9. aya sayılı günler kala oğlum ne emekliyor, ne yürüyor ne de konuşuyor, üstelik reklam hastası... tv seyretmesin diye kişisel bir çaba harcıyorum, babası ve nineleri önemsemiyor, halası ısrarla tv seyretmesi gerektiğini savunuyor (tv sürekli açık olursa  çok düşkün olmazmış güya -sürekli açık olunca az seyrediyor gibi geliyor, seyrettiği süre göze batmıyor tabi- her seferinde tv konusunda takıntılı arkadaşını anlatıp duruyor) öylesine bilinçliymişcesine anlatıyor ki bazen benim bile tv'nin gerekliliğine inanasım geliyor, boşuna dememişler 'cahillik mutluluktur' diye...

iletişimdeyken üstüne basa basa anlatılan; tv'nin zararlı hatta bilinçaltını vuran bir metaryal olduğu, insanı nasıl köleleştirdiği falanı filanıydı. Televizyon Öldüren Eğlence - Neil Postman standart kaynak kitaplardandı zaten... özetle; sinema iyi, tv kötü, radyo nostaljik, medya güçlü, iletişim gerekliydi.

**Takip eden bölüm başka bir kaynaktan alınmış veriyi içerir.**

(* ===== verification/Gateway.v ===== *)
(** * The gateway's claim loop: [crates/tig-gateway/src/drive.rs]

    Several gateways may work the same database.  A session is one gateway
    handling one claimed intent, between its statements; every statement is one
    step, and any transaction of any other component may commit between two of
    them.  The requests that left for TIG are kept in the order they left. *)
From S2P Require Import Prelude BTreeMap Json Domain Workflow Store Intent Lease Attempt Payload Admission Acceptance Reconcile Restart System.
From S2P Require Import Readiness WriteGate Claim Transmit.
Open Scope Z_scope.

(** ** The driver *)

(** The fields of [Driver] the decisions read. *)
Record Driver := MkDriver {
  dv_network : Network;
  dv_player_id : string;
  dv_lease_owner : string;
  dv_lease_secs : Z;
  dv_served_compute : list string;
  dv_call_timeout_secs : Z;
  dv_commitment : option BenchmarkSubmission;
}.
Inductive DriveError :=
| DriveIntent (e : IntentError)
| LeaseShorterThanCall (lease_secs call_timeout_secs : Z).
Definition lease_outlasts_call (lease_secs call_timeout_secs : Z) : result DriveError unit :=
  if (0 <=? lease_secs) && (call_timeout_secs <? lease_secs) then Ok tt
  else Err (LeaseShorterThanCall lease_secs call_timeout_secs).
Definition check_lease (d : Driver) : result DriveError unit :=
  lease_outlasts_call (dv_lease_secs d) (dv_call_timeout_secs d).

Inductive Acted :=
| ActedTransmitted (attempt_id : Uuid) (outcome : AttemptOutcome) (benchmark_id : option string)
| AttemptSettled (attempt_id : Uuid) (benchmark_id : string)
| AwaitingSender (attempt_id : Uuid)
| ActedNothing
| LeaseHeldElsewhere
| LaneOccupied
| WriteBlocked (category : string)
| ActedFailed (error : string).

Inductive Notability := Operator | Effect | Routine.
Definition notability (decision : option ClaimDecision) (acted : Acted) : Notability :=
  match decision, acted with
  | Some (ClaimStop _), _ | _, ActedFailed _ => Operator
  | _, (ActedTransmitted _ _ _ | AttemptSettled _ _) => Effect
  | _, _ => Routine
  end.

(** The [AlreadyConfirmed] arm: settle the unresolved attempt, first recording the
    lost response as ambiguous when none was recorded at all.  [call_timeout_secs]
    saturates at [i64::MAX]. *)
Definition settle_found (call_timeout_secs : Z) (detail benchmark_id : string) (attempts : list WriteAttempt)
    (now : Z) (db : Db) : result AttemptError (Acted * Db) :=
  match List.find is_unresolved attempts with
  | None => Ok (ActedNothing, db)
  | Some a =>
      if is_none (wa_outcome a) && (wa_age_secs a <? Z.min call_timeout_secs i64_max)
      then Ok (AwaitingSender (wa_attempt_id a), db)
      else
        let? db1 := if is_none (wa_outcome a)
                    then resolve RoleGateway (wa_attempt_id a) Ambiguous None (Some detail) now db
                    else Ok db in
        let? db2 := reconcile (wa_attempt_id a) Accepted now db1 in
        Ok (AttemptSettled (wa_attempt_id a) benchmark_id, db2)
  end.
Definition FOUND_BY_SEARCH : string := "response never recorded; found confirmed by the §10 search".
Definition FOUND_BY_READ : string := "response never recorded; found confirmed by §7's read".

(** ** Sessions *)

(** What a cleared write will send. *)
Inductive Body := PrecommitBody (s : PrecommitSubmission) | CommitmentBody (s : BenchmarkSubmission).
Definition body_kind (b : Body) : WriteKind :=
  match b with PrecommitBody _ => Precommit | CommitmentBody _ => Benchmark end.

(** How far [handle_held] or [handle_benchmark_held] has come. *)
Inductive Phase :=
| PHeld
| PWorkflow (owning : OwningWorkflow)
| PAttempts (owning : OwningWorkflow) (attempts : list WriteAttempt)
| PSiblings (owning : OwningWorkflow) (attempts : list WriteAttempt) (siblings : SiblingGenerations)
| PCleared (body : Body)
| PBegun (attempt : WriteAttempt) (body : Body)
| PAnswered (attempt : WriteAttempt) (sent : Transmitted).
Record Session := MkSession { ss_driver : Driver; ss_intent : WriteIntent; ss_lease : Lease; ss_phase : Phase }.
Definition at_phase (p : Phase) (s : Session) : Session :=
  MkSession (ss_driver s) (ss_intent s) (ss_lease s) p.

Record World := MkWorld { w_db : Db; w_sessions : gmap nat Session; w_sent : list Request }.

(** The detail recorded for a refusal: [send_or_release]'s, or the one text of
    [handle_benchmark_held]. *)
Definition refusal_text (body : Body) (e : TransmitError) : string :=
  match body with PrecommitBody _ => refusal_detail e | CommitmentBody _ => "not sent: refused before the request left" end.

(** Only sessions begin attempts. *)
Definition begins (t : Txn) : bool :=
  match t with TLedger _ (LBegin _ _ _ | LBeginFenced _ _ _ _) => true | _ => false end.

Section gateway.
Context (sha256 : string -> Bytes) (to_string : Value -> string) (uuid_text : Uuid -> string)
  (status_text : Z -> string) (pinned : Value) (L : Z).

Definition send_body (intent : WriteIntent) (attempt : WriteAttempt) (body : Body) (reply : HttpReply)
  : result TransmitError (Request * Transmitted) :=
  match body with
  | PrecommitBody s => send sha256 to_string status_text intent attempt s reply
  | CommitmentBody s => send_benchmark sha256 to_string status_text intent attempt s reply
  end.

(** One statement of one session.  The decision is taken on what was read; only
    [Transmit] goes on to write. *)
Inductive session_step (s : Session) (db : Db) : Phase -> Db -> Prop :=
| read_workflow w : ss_phase s = PHeld ->
    find (dv_network (ss_driver s)) (in_workflow_id (ss_intent s)) db = Ok (Some w) ->
    session_step s db (PWorkflow (MkOwning (WorkflowState_as_str (wf_state w)) (is_terminal (wf_state w)))) db
| read_attempts owning now attempts : ss_phase s = PWorkflow owning ->
    attempts_for (in_intent_id (ss_intent s)) now db = Ok attempts ->
    session_step s db (PAttempts owning attempts) db
| read_siblings owning attempts : ss_phase s = PAttempts owning attempts ->
    session_step s db (PSiblings owning attempts (precommit_siblings (ss_intent s) db)) db
| clear_precommit owning attempts siblings inputs submission records :
    ss_phase s = PSiblings owning attempts siblings ->
    payload_inputs (dv_network (ss_driver s)) (in_workflow_id (ss_intent s)) (in_generation (ss_intent s)) db = Ok (Some inputs) ->
    from_decision (dv_player_id (ss_driver s)) inputs = Ok submission ->
    decide_precommit sha256 to_string uuid_text pinned (ss_intent s) attempts owning siblings submission records
      (dv_served_compute (ss_driver s)) = Transmit ->
    session_step s db (PCleared (PrecommitBody submission)) db
| clear_commitment owning attempts confirmed submission :
    ss_phase s = PAttempts owning attempts -> dv_commitment (ss_driver s) = Some submission ->
    decide_benchmark sha256 to_string (ss_intent s) attempts owning confirmed (dv_commitment (ss_driver s)) = Transmit ->
    session_step s db (PCleared (CommitmentBody submission)) db
| begin_attempt body gate ready gate' fresh now attempt db' :
    ss_phase s = PCleared body -> begin_write gate = Ok (ready, gate') ->
    begin_fenced fresh (in_intent_id (ss_intent s)) (ss_lease s) now db = Ok (attempt, db') ->
    session_step s db (PBegun attempt body) db'.

Inductive gw_step : World -> World -> Prop :=
(** Any other component's transaction. *)
| gw_txn t db sessions sent db' :
    txn_fits L t -> begins t = false -> run_txn t db = Some db' ->
    gw_step (MkWorld db sessions sent) (MkWorld db' sessions sent)
(** [handle] and [handle_benchmark]: the lease first, for an intent [claimable]
    returned at some earlier moment. *)
| gw_claim db sessions sent sid d intent i now lease db' :
    sessions !! sid = None -> check_lease d = Ok tt ->
    db_intent db !! in_intent_id intent = Some i -> intent = set_state (in_state intent) i ->
    in_network intent = dv_network d ->
    claim (dv_network d) (in_workflow_id intent) PrecommitTransmit (dv_lease_owner d) (dv_lease_secs d) now db = Ok (lease, db') ->
    gw_step (MkWorld db sessions sent) (MkWorld db' (<[sid := MkSession d intent lease PHeld]> sessions) sent)
| gw_session db sessions sent sid s p db' :
    sessions !! sid = Some s -> session_step s db p db' ->
    gw_step (MkWorld db sessions sent) (MkWorld db' (<[sid := at_phase p s]> sessions) sent)
(** The request leaves, and some reply or none comes back. *)
| gw_send db sessions sent sid s attempt body reply request t :
    sessions !! sid = Some s -> ss_phase s = PBegun attempt body ->
    send_body (ss_intent s) attempt body reply = Ok (request, t) ->
    gw_step (MkWorld db sessions sent) (MkWorld db (<[sid := at_phase (PAnswered attempt t) s]> sessions) (sent ++ [request]))
(** [send_or_release]: nothing left, so the attempt is closed. *)
| gw_refuse db sessions sent sid s attempt body reply e now db' :
    sessions !! sid = Some s -> ss_phase s = PBegun attempt body ->
    send_body (ss_intent s) attempt body reply = Err e ->
    resolve RoleGateway (wa_attempt_id attempt) AttemptRejected None (Some (refusal_text body e)) now db = Ok db' ->
    gw_step (MkWorld db sessions sent) (MkWorld db' (delete sid sessions) sent)
| gw_record db sessions sent sid s attempt t now db' :
    sessions !! sid = Some s -> ss_phase s = PAnswered attempt t ->
    resolve RoleGateway (wa_attempt_id attempt) (tx_outcome t) (tx_http_status t) (Some (tx_detail t)) now db = Ok db' ->
    gw_step (MkWorld db sessions sent) (MkWorld db' (delete sid sessions) sent)
(** A session ends anywhere: another decision, an error, a crash. *)
| gw_end db sessions sent sid :
    gw_step (MkWorld db sessions sent) (MkWorld db (delete sid sessions) sent).

Definition gw_reachable (w : World) : Prop := rtc gw_step (MkWorld empty_db ∅ []) w.
End gateway.

(** ** Settling a write the search found *)

Lemma attempts_for_row id now db attempts a :
  attempts_ok db -> attempts_for id now db = Ok attempts -> a ∈ attempts ->
  exists row, db_attempt db !! wa_attempt_id a = Some row /\ at_intent_id row = id /\ at_outcome row = wa_outcome a.
Proof.
  intros Hok Hread Ha. unfold attempts_for in Hread. apply mapM_res_Ok in Hread.
  apply list_elem_of_lookup in Ha as [n Hn]. destruct (Forall2_lookup_r _ _ _ _ _ Hread Hn) as (row & Hrow & Heq).
  apply list_elem_of_lookup_2 in Hrow. rewrite elem_of_sort_by, list_elem_of_filter in Hrow. destruct Hrow as [Hid Hin].
  apply elem_of_rows in Hin as [k Hk]. rewrite read_attempt_Ok in Heq. injection Heq as <-. simpl. exists row.
  by rewrite (aok_key _ _ _ (ats_rows _ Hok _ _ Hk)).
Qed.

Lemma record_lost_response id detail now db row i :
  intents_ok (db_intent db) -> attempts_ok db -> db_attempt db !! id = Some row -> at_outcome row = None ->
  db_intent db !! at_intent_id row = Some i -> (char_count detail <=? 200)%nat = true ->
  exists db1 s, resolve RoleGateway id Ambiguous None (Some detail) now db = Ok db1 /\
    intents_ok (db_intent db1) /\ attempts_ok db1 /\
    db_attempt db1 !! id = Some (with_response Ambiguous None (Some detail) now row) /\
    db_intent db1 !! at_intent_id row = Some (set_state s i).
Proof.
  intros Hiok Hok Hrow Ho Hi Hd. pose proof (aok_key _ _ _ (ats_rows _ Hok _ _ Hrow)) as Hid.
  assert (Hrun : exists db1, resolve RoleGateway id Ambiguous None (Some detail) now db = Ok db1).
  { unfold resolve. rewrite Hrow, Ho. unfold update_attempt, attempt_trigger. rewrite Ho.
    rewrite (ambiguous_put row None (Some detail) now db); [|done|by rewrite Hid|done|done]. simpl.
    destruct (mark_outcome_unknown _ _ _) as [d|] eqn:E; [by exists d|].
    pose proof (gateway_marks_unknown (at_intent_id row)
      (with_attempt (<[at_attempt_id row := with_response Ambiguous None (Some detail) now row]> (db_attempt db)) db)) as H.
    by rewrite E in H. }
  destruct Hrun as [db1 Hrun]. exists db1. destruct (resolve_preserves _ _ _ _ _ _ _ _ Hiok Hok Hrun) as [Hiok1 Hok1].
  apply resolve_Ok in Hrun as Heff. destruct Heff as (row' & d1 & Hr' & _ & Hput & Hmark). simplify_eq.
  apply put_attempt_Ok in Hput as (_ & _ & _ & _ & ->). simpl in Hmark.
  apply mark_outcome_unknown_Ok in Hmark as [->|(j & Hj & _ & ->)]; simpl in *.
  - exists (in_state i). split_and!; try done; [by rewrite lookup_insert_eq|]. by destruct i.
  - assert (j = i) as -> by congruence. exists OutcomeUnknown. split_and!; try done; [by rewrite lookup_insert_eq|].
    rewrite (iok_key _ _ (proj1 Hiok _ _ Hi)). by rewrite lookup_insert_eq.
Qed.

(** A lost write that TIG confirmed gives its lane back.  When a pass finds the
    write of an intent confirmed and an attempt of it unresolved, the attempt is
    settled as accepted and the lane is free -- whether the response was
    recorded as ambiguous or never recorded -- unless the attempt is unanswered
    and younger than the call timeout, when its sender may still be waiting and
    nothing is written. *)
Theorem found_write_reopens_the_lane timeout detail b attempts read_at now db a i :
  intents_ok (db_intent db) -> attempts_ok db -> db_intent db !! in_intent_id i = Some i ->
  attempts_for (in_intent_id i) read_at db = Ok attempts -> List.find is_unresolved attempts = Some a ->
  detail ∈ [FOUND_BY_SEARCH; FOUND_BY_READ] ->
  if is_none (wa_outcome a) && (wa_age_secs a <? Z.min timeout i64_max)
  then settle_found timeout detail b attempts now db = Ok (AwaitingSender (wa_attempt_id a), db)
  else exists db' row, settle_found timeout detail b attempts now db = Ok (AttemptSettled (wa_attempt_id a) b, db') /\
    db_attempt db' !! wa_attempt_id a = Some row /\ at_outcome row = Some Accepted /\ ~ lane_busy i db'.
Proof.
  intros Hiok Hok Hi Hread Hfind Hd. unfold settle_found. rewrite Hfind.
  destruct (is_none (wa_outcome a) && _); [done|]. apply find_some in Hfind as [Ha%list_elem_of_In Hun].
  destruct (attempts_for_row _ _ _ _ _ Hok Hread Ha) as (row & Hrow & Hint & Hout).
  assert (Hchars : (char_count detail <=? 200)%nat = true).
  { rewrite !elem_of_cons, elem_of_nil in Hd. by destruct Hd as [->|[->|[]]]. }
  rewrite <- Hint in Hi. unfold is_unresolved in Hun. destruct (wa_outcome a) as [o|] eqn:Eo; simpl.
  - assert (o = Ambiguous) as -> by (by destruct o).
    destruct (reconcile_frees (wa_attempt_id a) Accepted now db row i Hiok Hok) as [Hrun Hfree]; try done.
    rewrite Hrun. do 2 eexists. split_and!; [done|simpl; by rewrite lookup_insert_eq|done|done].
  - destruct (record_lost_response (wa_attempt_id a) detail now db row i) as (db1 & s & Hres & Hiok1 & Hok1 & Hrow1 & Hi1); try done.
    rewrite Hres. simpl.
    destruct (reconcile_frees (wa_attempt_id a) Accepted now db1 _ (set_state s i) Hiok1 Hok1 ltac:(done) Hrow1) as [Hrun Hfree]; try done.
    rewrite Hrun. do 2 eexists. split_and!; [done|simpl; by rewrite lookup_insert_eq|done|done].
Qed.
Definition sample_unanswered : WriteAttempt := MkWriteAttempt 8 1 1 None None false 100.
Example found_write_reopens_the_lane_witness :
  attempts_for 1%N (100 * micros) sample_sent = Ok [sample_unanswered] /\
  exists db' row, settle_found 60 FOUND_BY_SEARCH "b7" [sample_unanswered] (100 * micros) sample_sent =
      Ok (AttemptSettled 8%N "b7", db') /\
    db_attempt db' !! 8%N = Some row /\ at_outcome row = Some Accepted /\ ~ lane_busy sample_intent db'.
Proof.
  split; [vm_compute; reflexivity|].
  exact (found_write_reopens_the_lane 60 FOUND_BY_SEARCH "b7" [sample_unanswered] (100 * micros) (100 * micros) sample_sent
    sample_unanswered sample_intent (proj1 sample_ledger_ok) sample_sent_ok eq_refl eq_refl eq_refl
    (list_elem_of_here _ _)).
Defined.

Kitaplarda defalarca okuduğum, tv bağımlılığımı kırmamı sağlayan ve inandığım 'kanıtlanmış' gerçekler nedeniyle bile insanları ikna çabası harcamaya takatim yok; anlamayacaklar, anlasalar işlerine gelmeyecek yahut umursamayacaklar, kimisi dinleme zahmetine bile katlanmayacak, kendi kafasının dikine giden "he he" deyip bildiğini okuyacak, en beteri de çocuğumu gripten çok daha tehlikeli hastalıklardan korumak istediğim için "çok biliyorsun" olacak, kopuk aile ilişkileri, sinirleri yıpratılmış anne tv'den daha tehlikeli o nedenle ölümlerden ölüm beğenip geçirdim üzerine, yakıştı mı, hayır!

çocuğumu tv'ye bu kadar maruz bıraktıkça vicdan azabı çekiyorum, ninelerin elinden alıp kreşe vermek bile daha makul görünüyor bazen ama o kadar küçük ve ilgiye sevgiye o kadar ihtiyaç duyacak çağda ki kıyamıyorum; seviyorlar, oynuyorlar, birebir ilgi görüyor, onlarla arasında bağ kuruyor, bunlar hiç de azımsanacak şeyler değil yine de karabasanlardan kurtuluş yok.

oğlumun gelişimindeki gecikmelerde kabuslarla yüzleşiyorum; otizm, disleksi, dikkat dağınıklığı, şu anda belirtileri net görülen ve giderek artan hiperaktivite, olası göz bozuklukları -uyku ve yeme bozukluklarını dişe yorsam da kalıcığı korkutucu- ilerleyen dönemde ekran bağımlılığı... endişeliyim.